The Hotline, May 5, 2000
Gore: “There’s nothing compassionate about privatizing Social Security if you lose your retirement in a risky market.”
Question to Gore: Then why does virtually every union pension fund in America invest the bulk of their assets in the “risky” stock market? According to the Federal Reserve, state and local government employee pension funds have nearly $3 trillion in assets, 66 percent of which is invested in corporate equities (i.e.: stocks).
Indeed, 30 of the nation’s 50 largest pension funds are public employee pension funds. According to Pensions and Investment Magazine Online, these 30 funds have $1.5 trillion in assets, 60 percent of which is invested in the stock market. Remarkably, 13 percent of their assets are invested in foreign stocks. So much for “buy American.”
How about federal employees, who can choose where to invest their money through the Federal Thrift Savings Plan. The TSP now has more than $85 billion in assets, 59 percent of which is invested in the stock market. Although federal employees can also choose to invest in government bonds, they’ve chosen to invest only 5 percent of their TSP funds in government bonds. Meaning, when given the choice between the stock market and government bonds, federal employees overwhelmingly choose the market.
Where does Al Gore invest his money?
The Hotline, May 4, 2000
“Gore accused Bush of ‘devising a ‘secret plan’ that could bankrupt the Social Security system.’”
Question to Gore: Are you aware that the system is already going broke? According to Social Security’s own Trustees, the system will begin running cash deficits in 2015 and faces $22 trillion in unfunded cash liabilities over the next 60 years. To most Americans, $22 trillion in liabilities is the definition of “bankruptcy.” As bad as this is, the Congressional Budget Office recently testified that the Administration’s plan for Social Security is worse than doing nothing:
“Proposals like the President’s to redirect general revenues to the Social Security trust funds address the narrow issue of trust fund solvency but not the broader one of overall fiscal soundness. Adding to the trust fund balances does nothing to ensure that the necessary economic resources will be there to support the programs; it simply shifts money from one government pocket to another…and make it easier to delay the spending and revenue changes necessary to sustain the program in the long run.” — Statement of Dan L. Crippen, Director, Congressional Budget Office, November 9, 1999
CNN, May 8, 2000
Gore: “I think [Bush’s plan is] bad for American families and bad for our economy because it takes away from our ability to pay down the national debt.”
Truth: Paying down the national debt has no effect on Social Security’s long-term finances and does nothing to prevent the system from deficit spending in 2015.

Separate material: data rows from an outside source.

Lemma process_destroy_inv_witness :
  exists s s', process_create boot = Some (12288, s) /\ process_destroy s 12288 = Some (0, s') /\
    kinv (kernel_chunk 9000) s' [] /\ used (k_alloc s) 3 = true /\ used (k_alloc s') 3 = false.
Proof.
  destruct boot_create as (s & E & K & _).
  destruct (process_destroy_inv (kernel_chunk 9000) s [] 12288 [] K) as (s' & E' & K' & _ & _ & Hr & _ & _).
  1, 2: left.
  { assert (Et : (r ← process_create boot; Some (fld stack (snd r) 12288)) = Some 0)
      by (by vm_compute). rewrite E in Et. by injection Et. }
  { assert (Et : (r ← process_create boot; Some (fld text (snd r) 12288)) = Some 0)
      by (by vm_compute). rewrite E in Et. by injection Et. }
  exists s, s'. split; [exact E|]. split; [exact E'|]. split; [exact K'|]. split.
  - assert (Eu : (r ← process_create boot; Some (used (k_alloc (snd r)) 3)) = Some true)
      by (by vm_compute). rewrite E in Eu. by injection Eu.
  - rewrite Hr by lia. by rewrite andb_false_r.
Defined.

Lemma process_walks_witness :
  exists s, process_create boot = Some (12288, s) /\ process_lookup s 5 = Some 0 /\
    process_get_totals s = Some (1, Z.of_nat (length (List.filter
      (fun a => fld status s a =? PROCESS_STATUS_READY) [12288]))).
Proof.
  destruct boot_create as (s & E & K & Hav). exists s. split; [done|].
  destruct (process_walks (kernel_chunk 9000) s [12288] K) as (_ & H2 & _ & H4);
    [by vm_compute|].
  split; [|by apply H4]. apply H2. intros p q Hq Hp.
  pose proof (k_pids _ _ _ K p q Hq). lia.
Defined.

(** ** Steps that keep the structure

    What the invariant of the table depends on, in one block: the size of a
    stack or text counts where there is one. *)
Definition core (q : pcb) : Z * Z * Z * Z * Z * Z * Z :=
  (next q, prev q, pid q, stack q, if stack q =? 0 then 0 else stacksize q,
   text q, if text q =? 0 then 0 else textsize q).

(** The same blocks with the same [core], the same list head, next id and
    allocator. *)
Record evolves (s s' : kstate) : Prop := {
  ev_first : proc_first s' = proc_first s;
  ev_avail : avail_pid s' = avail_pid s;
  ev_alloc : k_alloc s' = k_alloc s;
  ev_procs : forall a, match procs s !! a, procs s' !! a with
                       | Some q, Some q' => core q = core q'
                       | None, None => True
                       | _, _ => False
                       end }.

#[global] Instance evolves_preorder : PreOrder evolves.
Proof.
  split.
  - intros s. split; try done. intros a. by destruct (procs s !! a).
  - intros s1 s2 s3 [A1 B1 C1 D1] [A2 B2 C2 D2]. split; [congruence..|].
    intros a. specialize (D1 a). specialize (D2 a).
    destruct (procs s1 !! a), (procs s2 !! a), (procs s3 !! a); congruence || done.
Qed.

Lemma evolves_upd s p q q' :
  procs s !! p = Some q -> core q' = core q ->
  evolves s (with_procs (<[p := q']> (procs s)) s).
Proof.
  intros Hq Hc. split; try done. intros a. cbn. destruct (decide (a = p)) as [->|].
  - by rewrite Hq, lookup_insert_eq.
  - rewrite lookup_insert_ne by done. by destruct (procs s !! a).
Qed.

Lemma evolves_lookup s s' p q :
  evolves s s' -> procs s !! p = Some q -> exists q', procs s' !! p = Some q' /\ core q = core q'.
Proof.
  intros H Hq. pose proof (ev_procs _ _ H p) as Hp. rewrite Hq in Hp.
  destruct (procs s' !! p); [eauto|done].
Qed.

Lemma evolves_lookup_back s s' p q' :
  evolves s s' -> procs s' !! p = Some q' -> exists q, procs s !! p = Some q /\ core q = core q'.
Proof.
  intros H Hq. pose proof (ev_procs _ _ H p) as Hp. rewrite Hq in Hp.
  destruct (procs s !! p); [eauto|done].
Qed.

Lemma seg_evolves s s' l : forall f g,
  evolves s s' -> seg (procs s) f l g -> seg (procs s') f l g.
Proof.
  induction l as [|x l IH]; intros f g H Hs; [done|].
  destruct Hs as (-> & Hx & q & Hq & Hs). split; [done|]. split; [done|].
  destruct (evolves_lookup _ _ _ _ H Hq) as (q' & Hq' & E). exists q'. split; [done|].
  injection E as <- _ _ _ _ _ _. by apply IH.
Qed.

Lemma back_evolves s s' l : evolves s s' -> back (procs s) l -> back (procs s') l.
Proof.
  intros H. induction l as [|a [|b l] IH]; intros Hb; [done|done|].
  apply back_cons in Hb as [(q & Hq & Ep) Hb]. apply back_cons. split; [|by apply IH].
  destruct (evolves_lookup _ _ _ _ H Hq) as (q' & Hq' & E). exists q'. split; [done|].
  injection E as _ Eprev _ _ _ _ _. congruence.
Qed.

Lemma plist_evolves s s' l : evolves s s' -> plist s l -> plist s' l.
Proof.
  intros H (Hd & Hs & Hb). split; [done|]. rewrite (ev_first _ _ H).
  split; [by eapply seg_evolves|by eapply back_evolves].
Qed.

Lemma all_blocks_evolves s s' l :
  evolves s s' -> all_blocks (procs s') l = all_blocks (procs s) l.
Proof.
  intros H. unfold all_blocks. f_equal. apply map_ext. intros p. unfold blocks.
  pose proof (ev_procs _ _ H p) as Hp. destruct (procs s !! p), (procs s' !! p); try done.
  injection Hp as _ _ _ E1 E2 E3 E4. unfold blocks_of, block_of. rewrite E1, E3 in *.
  destruct (stack p1 =? 0), (text p1 =? 0); cbn [orb]; by rewrite ?E2, ?E4.
Qed.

Gore and Clinton say their plan would use more than $3 trillion in Social Security surpluses over the next 15 years to retire the national debt. In exchange, the Social Security “trust fund” gets another $3 trillion worth of IOUs which, may make the system look healthier on paper, but does nothing to create any real assets that can be drawn on to cover the system’s shortfalls.
Remember, Social Security’s surpluses are a surplus of FICA tax payments. In fact, $3 trillion in surpluses is equal to roughly $20,000 in excess FICA taxes for every worker in America. Gore wants to spend these surplus FICA tax dollars on reducing government debt, rather than allow workers to put those surplus tax dollars into personal retirement accounts that will build real wealth for their retirement nest egg.

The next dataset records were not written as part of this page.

(* ===== verification/Sched.v ===== *)
(** * Scheduling and blocking: kernel/processes/scheduler.c, process_save and
      process_switch of process.c, waitqueue.c, waitpid.c, vfork.c and
      kernel/syscalls/exit.c

    [schedule] is the state at the moment the chosen process runs: [cpu] holds
    its registers, [current_process] its block.  A call that blocks inside a
    loop ([waitpid]) says so in its result; the process re-enters the loop when
    it is scheduled again. *)

From stdpp Require Import base list numbers gmap.
From Stdlib Require Import ZArith Lia.
From S2P Require Import Prelude CString PageAlloc Process.

(** ** Context switch

    [kernel_state] lies 68 bytes into the block; [r2] holds its address when
    the registers are stored.  Index 15 of [cpu] is the SPSR. *)

Definition process_save (s : kstate) (proc new_stack : Z) : option kstate :=
  upd_pcb proc
    (set_kernel_state (<[13%nat := new_stack]> (<[2%nat := proc + 68]> (cpu s)))) s.

Definition process_switch (s : kstate) (old new : Z) : option kstate :=
  s1 ← upd_pcb old (set_kernel_state (<[2%nat := old + 68]> (cpu s))) s;
  q ← procs s1 !! new;
  Some (with_cpu (kernel_state q) (with_current_process new s1)).

(** ** scheduler.c *)

(** The search; [fuel] iterations of the [while(1)]. *)
Fixpoint schedule_loop (fuel : nat) (s : kstate) (orig_proc proc : Z) : option Z :=
  match fuel with
  | O => None
  | S f =>
      q ← procs s !! proc;
      let proc1 := next q in
      head ← procs s !! proc_first s;
      let wrapped := proc1 =? 0 in
      let proc2 := if wrapped then next head else proc1 in
      if wrapped && (proc2 =? 0) then Some (proc_first s)
      else
        r ← procs s !! proc2;
        if status r =? PROCESS_STATUS_READY then Some proc2
        else if proc2 =? orig_proc then Some (proc_first s)
        else schedule_loop f s orig_proc proc2
  end.

(** Time accounting and the switch, once [proc] is chosen. *)
Definition schedule_to (s : kstate) (proc : Z) : option kstate :=
  let cur := current_process s in
  s1 ← upd_pcb cur (fun c => set_total_time
         (s32 (total_time c + s32 (ticks s - last_scheduled c))) c) s;
  s2 ← upd_pcb proc (set_last_scheduled (s32 (ticks s))) s1;
  if negb (proc =? cur) then process_switch s2 cur proc else Some s2.

Definition schedule (s : kstate) : option kstate :=
  let cur := current_process s in
  if cur =? proc_first s then
    q ← procs s !! cur;
    if next q =? 0 then Some s
    else proc ← schedule_loop (S (list_fuel s)) s (next q) (next q); schedule_to s proc
  else proc ← schedule_loop (S (list_fuel s)) s cur cur; schedule_to s proc.

Definition sched_yield (s : kstate) : option (Z * kstate) :=
  s' ← schedule s; Some (0, s').

(** ** waitqueue.c *)

(** The three queues of the kernel. *)
Inductive queue := waitpid_wait_queue | console_wait_queue | timer_wait_queue.

#[global] Instance queue_eq_dec : EqDecision queue.
Proof. solve_decision. Defined.

Definition first (q : queue) (s : kstate) : Z :=
  match q with
  | waitpid_wait_queue => waitpid_first s
  | console_wait_queue => console_first s
  | timer_wait_queue => timer_first s
  end.

Definition with_first (q : queue) (v : Z) (s : kstate) : kstate :=
  match q with
  | waitpid_wait_queue => with_waitpid_first v s
  | console_wait_queue => with_console_first v s
  | timer_wait_queue => with_timer_first v s
  end.

(** The walk to the end of the queue, or to [proc] itself. *)
Fixpoint wait_queue_append (fuel : nat) (s : kstate) (proc next : Z) : option kstate :=
  match fuel with
  | O => None
  | S f =>
      if next =? proc then Some s
      else
        q ← procs s !! next;
        if wait_queue_next q =? 0 then upd_pcb next (set_wait_queue_next proc) s
        else wait_queue_append f s proc (wait_queue_next q)
  end.

(** [wait_queue_add] up to its call of [schedule]. *)
Definition wait_queue_enter (s : kstate) (q : queue) (proc : Z) : option kstate :=
  s1 ← (if first q s =? 0 then Some (with_first q proc s)
        else wait_queue_append (list_fuel s) s proc (first q s));
  upd_pcb proc (set_status PROCESS_STATUS_SLEEPING) s1.

Definition wait_queue_add (s : kstate) (q : queue) (proc : Z) : option (Z * kstate) :=
  s1 ← wait_queue_enter s q proc;
  s2 ← schedule s1; Some (0, s2).

Fixpoint wait_queue_wake_loop (fuel : nat) (s : kstate) (proc : Z) : option kstate :=
  match fuel with
  | O => None
  | S f =>
      if proc =? 0 then Some s
      else
        s1 ← upd_pcb proc (set_status PROCESS_STATUS_READY) s;
        q ← procs s1 !! proc;
        let next_proc := wait_queue_next q in
        s2 ← upd_pcb proc (set_wait_queue_next 0) s1;
        wait_queue_wake_loop f s2 next_proc
  end.

Definition wait_queue_wake (s : kstate) (q : queue) : option (Z * kstate) :=
  s1 ← wait_queue_wake_loop (list_fuel s) s (first q s);
  Some (0, with_first q 0 s1).

(** ** waitpid.c *)

Definition WNOHANG : Z := 1.

Definition waitpid_done (s : kstate) : option (Z * kstate) :=
  '(_, s1) ← wait_queue_wake s waitpid_wait_queue; Some (0, s1).

(** A call returns a value, or sleeps in the loop that waits for [proc]. *)
Inductive wait_result := Returned (v : Z) | Blocked (proc : Z).

Section Waitpid.
Context `{MemFill}.

Definition store_wstatus (wstatus v : Z) (s : kstate) : kstate :=
  if negb (wstatus =? 0) then with_k_mem (store32 (k_mem s) wstatus (u32 v)) s else s.

(** The loop test [while (proc->status!=PROCESS_STATUS_EXITED)] and what
    follows it; re-entered each time the sleeping caller runs again. *)
Definition waitpid_loop (s : kstate) (proc wait_pid wstatus : Z)
    : option (wait_result * kstate) :=
  p ← procs s !! proc;
  if negb (status p =? PROCESS_STATUS_EXITED) then
    '(_, s1) ← wait_queue_add s waitpid_wait_queue (current_process s);
    Some (Blocked proc, s1)
  else
    let s1 := store_wstatus wstatus (exit_value p) s in
    '(_, s2) ← process_destroy s1 proc;
    Some (Returned wait_pid, s2).

Definition waitpid_nohang (s : kstate) (proc wstatus : Z) : option (wait_result * kstate) :=
  p ← procs s !! proc;
  if status p =? PROCESS_STATUS_EXITED then
    let s1 := store_wstatus wstatus (exit_value p) s in
    '(_, s2) ← process_destroy s1 proc;
    Some (Returned (pid p), s2)
  else Some (Returned 0, s).

Definition waitpid (s : kstate) (wait_pid wstatus options caller : Z)
    : option (wait_result * kstate) :=
  let wait s proc :=
    if options =? WNOHANG then waitpid_nohang s proc wstatus
    else waitpid_loop s proc wait_pid wstatus in
  if wait_pid =? -1 then
    proc ← process_lookup_child s caller;
    if proc =? 0 then Some (Returned (- ECHILD), s) else wait s proc
  else if wait_pid <? 0 then Some (Returned (- ENODEV), s)
  else proc ← process_lookup s wait_pid; wait s proc.

(** ** syscalls/exit.c *)

Definition exit (s : kstate) (v : Z) : option kstate :=
  s1 ← upd_pcb (current_process s)
         (fun q => set_exit_value v (set_status PROCESS_STATUS_EXITED q)) s;
  '(_, s2) ← waitpid_done s1;
  schedule s2.

(** ** vfork.c *)

(** The end of [vfork], which the parent reaches first and the child when it
    is switched to: the parent schedules and later returns the child's pid. *)
Definition vfork_return (s : kstate) (parent child_pid : Z) : option (Z * kstate) :=
  if current_process s =? parent then s1 ← schedule s; Some (child_pid, s1)
  else Some (0, s).

Definition vfork (s : kstate) : option (Z * kstate) :=
  let parent := current_process s in
  '(child, s1) ← process_create s;
  if child =? 0 then Some (-1, s1)
  else
    c ← procs s1 !! child;
    p ← procs s1 !! parent;
    let child_pid := pid c in
    let s2 := with_k_mem (memcpy (k_mem s1) child parent sizeof_pcb)
                (with_procs (<[child := p]> (procs s1)) s1) in
    s3 ← upd_pcb child (fun q => set_next (next c) (set_prev (prev c)
                                   (set_pid child_pid q))) s2;
    s4 ← upd_pcb child (fun q => set_text 0 (set_stack 0 (set_parent parent q))) s3;
    s5 ← upd_pcb parent (set_status PROCESS_STATUS_SLEEPING) s4;
    s6 ← upd_pcb child (set_status PROCESS_STATUS_READY) s5;
    let r13 := nth 13 (cpu s6) 0 in
    let old_stack_offset := s32 (r13 - parent) in
    let new_stack := u32 (child + old_stack_offset) in
    s7 ← process_save s6 child new_stack;
    vfork_return s7 parent child_pid.
End Waitpid.

(** ** The search is round robin *)

Section Search.
Context (s : kstate) (idle o : Z) (r1 r2 : list Z).
Context (HP : plist s (idle :: r1 ++ o :: r2)).

Definition ready (a : Z) : bool := fld status s a =? PROCESS_STATUS_READY.

(** The next link of a block of the list. *)
Lemma next_of a p t :
  idle :: r1 ++ o :: r2 = a ++ p :: t ->
  p <> 0 /\ exists q, procs s !! p = Some q /\ next q = hd 0 t.
Proof.
  intros E. destruct HP as (_ & Hs & _). rewrite E in Hs.
  apply seg_app in Hs as (h & _ & -> & Hp & q & Hq & Hs). split; [done|].
  exists q. split; [done|]. destruct t; [done|]. apply Hs.
Qed.

Lemma search_nodup : NoDup (idle :: r1 ++ o :: r2).
Proof. apply HP. Qed.

Lemma search_head : proc_first s = idle /\
  exists q, procs s !! idle = Some q /\ next q = hd 0 (r1 ++ [o]) /\ next q <> 0.
Proof.
  destruct HP as (_ & Hs & _). destruct Hs as (-> & Hi & q & Hq & Hs).
  split; [done|]. exists q. split; [done|]. destruct r1; cbn in *; destruct Hs as (-> & ? & _); done.
Qed.

(** One step to a block [x] that is in the list. *)
Lemma schedule_loop_step fuel p q x t :
  procs s !! p = Some q -> next q = x ->
  (exists a, idle :: r1 ++ o :: r2 = a ++ x :: t) ->
  schedule_loop (S fuel) s o p
  = if ready x then Some x else if x =? o then Some idle else schedule_loop fuel s o x.
Proof.
  intros Hq Hn [a E]. destruct (next_of a x t E) as (Hx & qx & Hqx & _).
  destruct search_head as (Ef & qf & Hqf & _).
  cbn [schedule_loop]. bind_with Hq. rewrite Ef. bind_with Hqf.
  rewrite Hn, (proj2 (Z.eqb_neq x 0)) by done. cbn [andb]. bind_with Hqx.
  unfold ready, fld. by rewrite Hqx.
Qed.

(** After the wrap, towards [o]. *)
Lemma schedule_loop_wrapped v : forall fuel p u w,
  r1 ++ o :: r2 = u ++ p :: v ++ o :: w -> ~ In o v -> (length v < fuel)%nat ->
  schedule_loop fuel s o p = Some (default idle (List.find ready (v ++ [o]))).
Proof.
  induction v as [|x v IH]; intros [|fuel] p u w E Ho Hf; cbn [length app] in *; try lia.
  - destruct (next_of (idle :: u) p (o :: w)) as (_ & q & Hq & Hn); [by rewrite E|].
    rewrite (schedule_loop_step _ p q o w Hq Hn).
    2:{ exists (idle :: u ++ [p]). rewrite E. cbn. by rewrite <- app_assoc. }
    cbn [List.find]. rewrite Z.eqb_refl. by destruct (ready o).
  - destruct (next_of (idle :: u) p (x :: v ++ o :: w)) as (_ & q & Hq & Hn); [by rewrite E|].
    rewrite (schedule_loop_step _ p q x (v ++ o :: w) Hq Hn).
    2:{ exists (idle :: u ++ [p]). rewrite E. cbn. by rewrite <- app_assoc. }
    cbn [In] in Ho. cbn [List.find]. destruct (ready x); [done|].
    rewrite (proj2 (Z.eqb_neq x o)) by (intros ->; tauto).
    apply (IH fuel x (u ++ [p]) w); [by rewrite <- app_assoc|tauto|lia].
Qed.

(** From [p], behind or at [o], to the end of the list, then around. *)
Lemma schedule_loop_ok v : forall fuel p u,
  r1 ++ o :: r2 = u ++ p :: v -> ~ In o v ->
  (length v + length r1 + 1 < fuel)%nat ->
  schedule_loop fuel s o p
  = Some (default idle (List.find ready (v ++ r1 ++ [o]))).
Proof.
  induction v as [|x v IH]; intros [|fuel] p u E Ho Hf; cbn [length app] in *; try lia.
  - destruct (next_of (idle :: u) p []) as (Hp & q & Hq & Hn); [by rewrite E|].
    destruct search_head as (Ef & qf & Hqf & Hnf & Hn0).
    cbn [schedule_loop]. bind_with Hq. rewrite Ef. bind_with Hqf.
    rewrite Hn. cbn [hd Z.eqb andb]. rewrite (proj2 (Z.eqb_neq (next qf) 0)) by done.
    assert (Hr : ~ In o r1).
    { pose proof search_nodup as Hd. apply NoDup_cons in Hd as [_ Hd].
      apply NoDup_ListNoDup, NoDup_remove_2 in Hd. rewrite in_app_iff in Hd. tauto. }
    rewrite Hnf.
    assert (Hc : r1 = [] \/ exists y r1', r1 = y :: r1') by (destruct r1; eauto).
    destruct Hc as [Er|(y & r1' & Er)]; rewrite Er; cbn [app hd List.find].
    + destruct (next_of [idle] o r2) as (_ & qo & Hqo & _); [by rewrite Er|].
      bind_with Hqo. unfold ready, fld. rewrite Hqo. cbn [from_option].
      rewrite Z.eqb_refl. by destruct (status qo =? _).
    + destruct (next_of [idle] y (r1' ++ o :: r2)) as (_ & qy & Hqy & _); [by rewrite Er|].
      bind_with Hqy. unfold ready at 1, fld. rewrite Hqy. rewrite Er in Hr, Hf.
      cbn [from_option In length] in *. destruct (status qy =? _); [done|].
      rewrite (proj2 (Z.eqb_neq y o)) by (intros ->; tauto).
      apply (schedule_loop_wrapped r1' fuel y [] r2); [by rewrite Er|tauto|cbn in *; lia].
  - destruct (next_of (idle :: u) p (x :: v)) as (_ & q & Hq & Hn); [by rewrite E|].
    rewrite (schedule_loop_step _ p q x v Hq Hn).
    2:{ exists (idle :: u ++ [p]). rewrite E. cbn. by rewrite <- app_assoc. }
    cbn [In] in Ho. cbn [List.find]. destruct (ready x); [done|].
    rewrite (proj2 (Z.eqb_neq x o)) by (intros ->; tauto).
    apply (IH fuel x (u ++ [p])); [by rewrite <- app_assoc|tauto|lia].
Qed.
End Search.

(** ** Choosing and switching *)

(** The block at [a] as it is in [s'], up to the fields the scheduler keeps:
    saved registers and times. *)
Definition same_but_times (q q' : pcb) : Prop :=
  set_kernel_state [] (set_total_time 0 (set_last_scheduled 0 q))
  = set_kernel_state [] (set_total_time 0 (set_last_scheduled 0 q')).

Definition times_only (s s' : kstate) : Prop :=
  forall a, match procs s !! a, procs s' !! a with
            | Some q, Some q' => same_but_times q q'
            | None, None => True
            | _, _ => False
            end.

#[global] Instance times_only_preorder : PreOrder times_only.
Proof.
  unfold times_only, same_but_times. split.
  - intros s a. by destruct (procs s !! a).
  - intros s1 s2 s3 D1 D2 a. specialize (D1 a). specialize (D2 a).
    destruct (procs s1 !! a), (procs s2 !! a), (procs s3 !! a); congruence || done.
Qed.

Even if these new IOUs were real, they would cover just 13 percent of the program’s long-term cash shortfall. So, obviously the problem is greater than just buying down debt.
But If workers were allowed to invest the money Gore now wants to spend to buy down debt, they would have more than $6 trillion in assets in their personal retirement accounts by the time Social Security begins deficit spending.